Getting all you can out of a keyboard layout, Part #3

by Michael S. Kaplan, published on 2006/03/24 04:01 -05:00, original URI: http://blogs.msdn.com/b/michkap/archive/2006/03/24/559169.aspx


Previous posts in this series: Part 0, Part 1, and Part 2.

Ok, we are making some progress here, and we are at the very least no longer stomping on the user's own keyboard list.

But we are ignoring dead keys and ligatures. Which, once again, is quite lame.

The key here is to have a little more respect for the return value of ToUnicodeEx. Right now we do nothing with the resulting string unless the return value is 1. But there are three other possibilities:

Clearly the only case where we want to do nothing is when 0 is the return value; in all other cases we want to do something. So let's fix that....

(As before, the older code is gray, the new code is black)

using System;
using System.Text;
using System.Windows.Forms;
using System.Runtime.InteropServices;

namespace KeyboardLayouts {
    class Class1 {

        //  You'll want to insert that enumeration here!
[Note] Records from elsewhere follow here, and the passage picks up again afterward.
(** With at most 1000 passing features, the listing the notifier asks for
    names exactly the passing features of the store, each once. *)
Lemma serve_lists_passing (db : Database) :
  passing_count db <= 1000 ->
  exists data,
    serve (Some db) features_passing_1000 = Return (ListJson data)
    /\ FeatureListResponse.total data = passing_count db
    /\ NoDup (FeatureResponse.id <$> FeatureListResponse.features data)
    /\ forall i, i ∈ FeatureResponse.id <$> FeatureListResponse.features data
                 <-> exists f, table db !! i = Some f /\ Feature.passes f = true.
Proof.
  intros Hcount. eexists. split; [reflexivity|]. simpl.
  unfold offset_limit. rewrite drop_0.
  set (rows := filter_passes true (query db)).
  assert (Hlen : count rows = passing_count db) by apply count_filter_passes.
  split; [done|].
  assert (Hall : take (Z.to_nat 1000) (order_by_priority_id rows)
                 = order_by_priority_id rows).
  { apply take_ge. rewrite order_by_priority_id_perm. unfold count in Hlen. lia. }
  rewrite Hall.
  assert (Hids : FeatureResponse.id <$> (to_dict <$> order_by_priority_id rows)
                 ≡ₚ rows.*1).
  { rewrite <- list_fmap_compose. by rewrite order_by_priority_id_perm. }
  split.
  - rewrite Hids. apply NoDup_passing_ids.
  - intros i. rewrite Hids, list_elem_of_fmap. split.
    + intros ([j f] & -> & Hr). apply elem_of_filter_passes in Hr. by exists f.
    + intros (f & Hf & Hp). exists (i, f). split; [done|].
      by apply elem_of_filter_passes.
Qed.

(** From a store whose passing features are those of ids 1, 2 and 5, the
    API lists three features, of ids 1, 2 and 5 in some order. *)
Lemma serve_lists_1_2_5 (db : Database) :
  (forall i, (exists f, table db !! i = Some f /\ Feature.passes f = true)
             <-> i ∈ [1; 2; 5]) ->
  exists data,
    serve (Some db) features_passing_1000 = Return (ListJson data)
    /\ FeatureResponse.id <$> FeatureListResponse.features data ≡ₚ [1; 2; 5].
Proof.
  intros Hpassing.
  assert (Hrows : (filter_passes true (query db)).*1 ≡ₚ [1; 2; 5]).
  { apply NoDup_Permutation; [apply NoDup_passing_ids| |].
    - repeat constructor; rewrite ?elem_of_cons, ?elem_of_nil; lia.
    - intros i. rewrite <- Hpassing, list_elem_of_fmap. split.
      + intros ([j f] & -> & Hr). apply elem_of_filter_passes in Hr. by exists f.
      + intros (f & Hf & Hp). exists (i, f). split; [done|].
        by apply elem_of_filter_passes. }
  destruct (serve_lists_passing db) as (data & Hserve & _ & Hnodup & Hmem).
  { unfold passing_count. rewrite <- count_filter_passes. unfold count.
    rewrite <- (length_fmap fst), Hrows. simpl. lia. }
  exists data. split; [done|].
  apply NoDup_Permutation; [done| |].
  - repeat constructor; rewrite ?elem_of_cons, ?elem_of_nil; lia.
  - intros i. by rewrite Hmem, Hpassing.
Qed.

(** C1. With the webhook configured, the cache file holding
    [{count: 2, passing_ids: [1, 2]}] and the API listing as passing three
    features whose ids are 1, 2 and 5: a call with [passing = 3] returns
    normally, sends exactly one notification, whose [completed_tests] has
    one entry, that of feature 5, and rewrites the cache file to
    [{count: 3, passing_ids: ids}], [ids] being the listed ids ([1, 2, 5]
    when the API lists them in that order); after it, a further call with
    [passing = 3] sends nothing and changes nothing, whatever its
    surroundings. *)
Theorem one_notification_for_new_feature (env : Env) (total : Z) (w : World)
    (data : FeatureListResponse) :
  configured env ->
  cache_file w = Some (cache_text 2 [1; 2]) ->
  api env features_passing_1000 = Return (ListJson data) ->
  FeatureResponse.id <$> FeatureListResponse.features data ≡ₚ [1; 2; 5] ->
  exists w' payload f5,
    send_progress_webhook env 3 total w = (Return tt, w')
    /\ posted w' = posted w ++ [[payload]]
    /\ f5 ∈ FeatureListResponse.features data
    /\ FeatureResponse.id f5 = 5
    /\ Payload.completed_tests payload = [completed_entry f5]
    /\ Payload.passing payload = 3
    /\ Payload.previous_passing payload = 2
    /\ cache_file w'
       = Some (cache_text 3 (FeatureResponse.id <$> FeatureListResponse.features data))
    /\ (forall env' total',
          send_progress_webhook env' 3 total' w' = (Return tt, w')).
Proof.
  intros Hconf Hcache Hapi Hids.
  destruct (send_progress_webhook_progress env 3 total w Hconf)
    as (w' & Hcall & Hfile & Hposted & _ & _).
  { rewrite Hcache. apply comparable_count_cache_text. }
  { rewrite Hcache. simpl. lia. }
  destruct (only_feature_5_is_new _ Hids) as (f5 & Hin & Hid5 & Hfilter).
  assert (Hcur : currently_passing env = FeatureListResponse.features data).
  { unfold currently_passing. by rewrite Hapi. }
  rewrite Hcur in Hfile.
  exists w', (notification env 3 total (cache_file w)), f5.
  repeat split; try done.
  - unfold notification. cbn [Payload.completed_tests]. rewrite Hcache, Hcur.
    change (cache_of (Some (cache_text 2 [1; 2]))).2 with (list_to_set [1; 2] : gset Z).
    by rewrite Hfilter.
  - by rewrite Hcache.
  - intros env' total'. apply send_progress_webhook_no_progress.
    + by rewrite Hfile.
    + rewrite Hfile. apply comparable_count_cache_text.
    + rewrite Hfile. simpl. lia.
Qed.

(** The theorem with the API serving the five-feature store (it lists ids
    1, 2, 5 in that order) and the sink down: one request, naming feature 5
    only, and the cache file holds [{count: 3, passing_ids: [1, 2, 5]}]. *)
Lemma one_notification_for_new_feature_witness :
  exists w' payload,
    send_progress_webhook (sample_env (Some progress_db) false) 3 4
      (sample_world (Some (cache_text 2 [1; 2])))
    = (Return tt, w')
    /\ posted w' = [[payload]]
    /\ Payload.completed_tests payload = ["[ui] the user can log in"]
    /\ cache_file w' = Some (cache_text 3 [1; 2; 5])
    /\ send_progress_webhook (sample_env (Some progress_db) false) 3 4 w'
       = (Return tt, w').
Proof.
  destruct (one_notification_for_new_feature
              (sample_env (Some progress_db) false) 4
              (sample_world (Some (cache_text 2 [1; 2]))) progress_listing)
    as (w' & payload & f5 & Hcall & Hposted & Hin & Hid & Hcompleted & _ & _ & Hfile & Hagain).
  - exists "http://localhost:5678/webhook". split; [reflexivity|discriminate].
  - reflexivity.
  - reflexivity.
  - reflexivity.
  - exists w', payload. split; [exact Hcall|]. split; [exact Hposted|].
    split; [|split; [exact Hfile|apply Hagain]].
    rewrite Hcompleted.
    simpl in Hin. rewrite !elem_of_cons, elem_of_nil in Hin.
    destruct Hin as [->|[->|[->|[]]]]; simpl in Hid; try discriminate.
    reflexivity.
Defined.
        internal const uint KLF_NOTELLSHELL  = 0x00000080;

        [DllImport("user32.dll", CharSet=CharSet.Unicode, EntryPoint="MapVirtualKeyExW", ExactSpelling=true)]
        internal static extern uint MapVirtualKeyEx(
            uint uCode,
            uint uMapType,
            IntPtr dwhkl);

        [DllImport("user32.dll", CharSet=CharSet.Unicode, EntryPoint="LoadKeyboardLayoutW", ExactSpelling=true)]
        internal static extern IntPtr LoadKeyboardLayout(string pwszKLID, uint Flags);

        [DllImport("user32.dll", ExactSpelling=true)]
        internal static extern bool UnloadKeyboardLayout(IntPtr hkl);

        [DllImport("user32.dll", CharSet=CharSet.Unicode, ExactSpelling=true)]
        internal static extern int ToUnicodeEx(
            uint wVirtKey,
            uint wScanCode,
            KeysEx[] lpKeyState,
            StringBuilder pwszBuff,
            int cchBuff,
            uint wFlags,
            IntPtr dwhkl);

        [DllImport("user32.dll", ExactSpelling=true)]
        public static extern int GetKeyboardLayoutList(int nBuff, [Out, MarshalAs(UnmanagedType.LPArray)] IntPtr[] lpList);

        [STAThread]
        static void Main(string[] args) {
            int cKeyboards = GetKeyboardLayoutList(0, null);
            IntPtr[] rghkl = new IntPtr[cKeyboards];
            GetKeyboardLayoutList(cKeyboards, rghkl);
            IntPtr hkl = LoadKeyboardLayout(args[0], KLF_NOTELLSHELL);
            if(hkl == IntPtr.Zero) {
                Console.WriteLine("Sorry, that keyboard does not seem to be valid.");
            }
            else {
                KeysEx[] lpKeyState = new KeysEx[256];

                for(uint sc = 0x01; sc <= 0x7f; sc++) {
                    uint vk = MapVirtualKeyEx(sc, 1, hkl);
                    if(vk != 0) {
                        StringBuilder sb = new StringBuilder(10);
                        int rc = ToUnicodeEx(vk, sc, lpKeyState, sb, sb.Capacity, 0, hkl);
                        if(rc > 0) {
                            StringBuilder sbChar = new StringBuilder(5 * rc);
                            for(int ich = 0; ich < rc; ich++) {
                                sbChar.Append(((ushort)sb.ToString()[ich]).ToString("x4"));
                                sbChar.Append(' ');
                            }
                            Console.WriteLine("{0:x2}\t{1:x4}\t{2:x2}\t{3}\t{4}",
                                sc, 
                                sbChar.ToString(0, sbChar.Length - 1), 
                                vk, 
                                ((KeysEx)vk).ToString(), 
                                ((Keys)vk).ToString());
                        }
                        else if(rc < 0) {
                            Console.WriteLine("{0:x2}\t{1:x4}\t{2:x2}\t{3}\t{4}\t\t\tDEAD!!!",
                                sc, 
                                ((ushort)sb.ToString()[0]), 
                                vk, 
                                ((KeysEx)vk).ToString(), 
                                ((Keys)vk).ToString());

                            // It's a dead key; let's flush out whats stored in the keyboard state.
                            ToUnicodeEx((uint)KeysEx.VK_SPACE, MapVirtualKeyEx((uint)KeysEx.VK_SPACE, 0, hkl), lpKeyState, sb, sb.Capacity, 0, hkl);
                        }
                    }
                }

                foreach(IntPtr i in rghkl) {
                    if(hkl == i) {
                        hkl = IntPtr.Zero;
                        break;
                    }
                }

                if(hkl != IntPtr.Zero) {
                    UnloadKeyboardLayout(hkl);
                }
 
           }
        }
    }
}

Now a few different things happened here. First, any time the return of ToUnicodeEx is greater than zero, all of the code points are dumped out.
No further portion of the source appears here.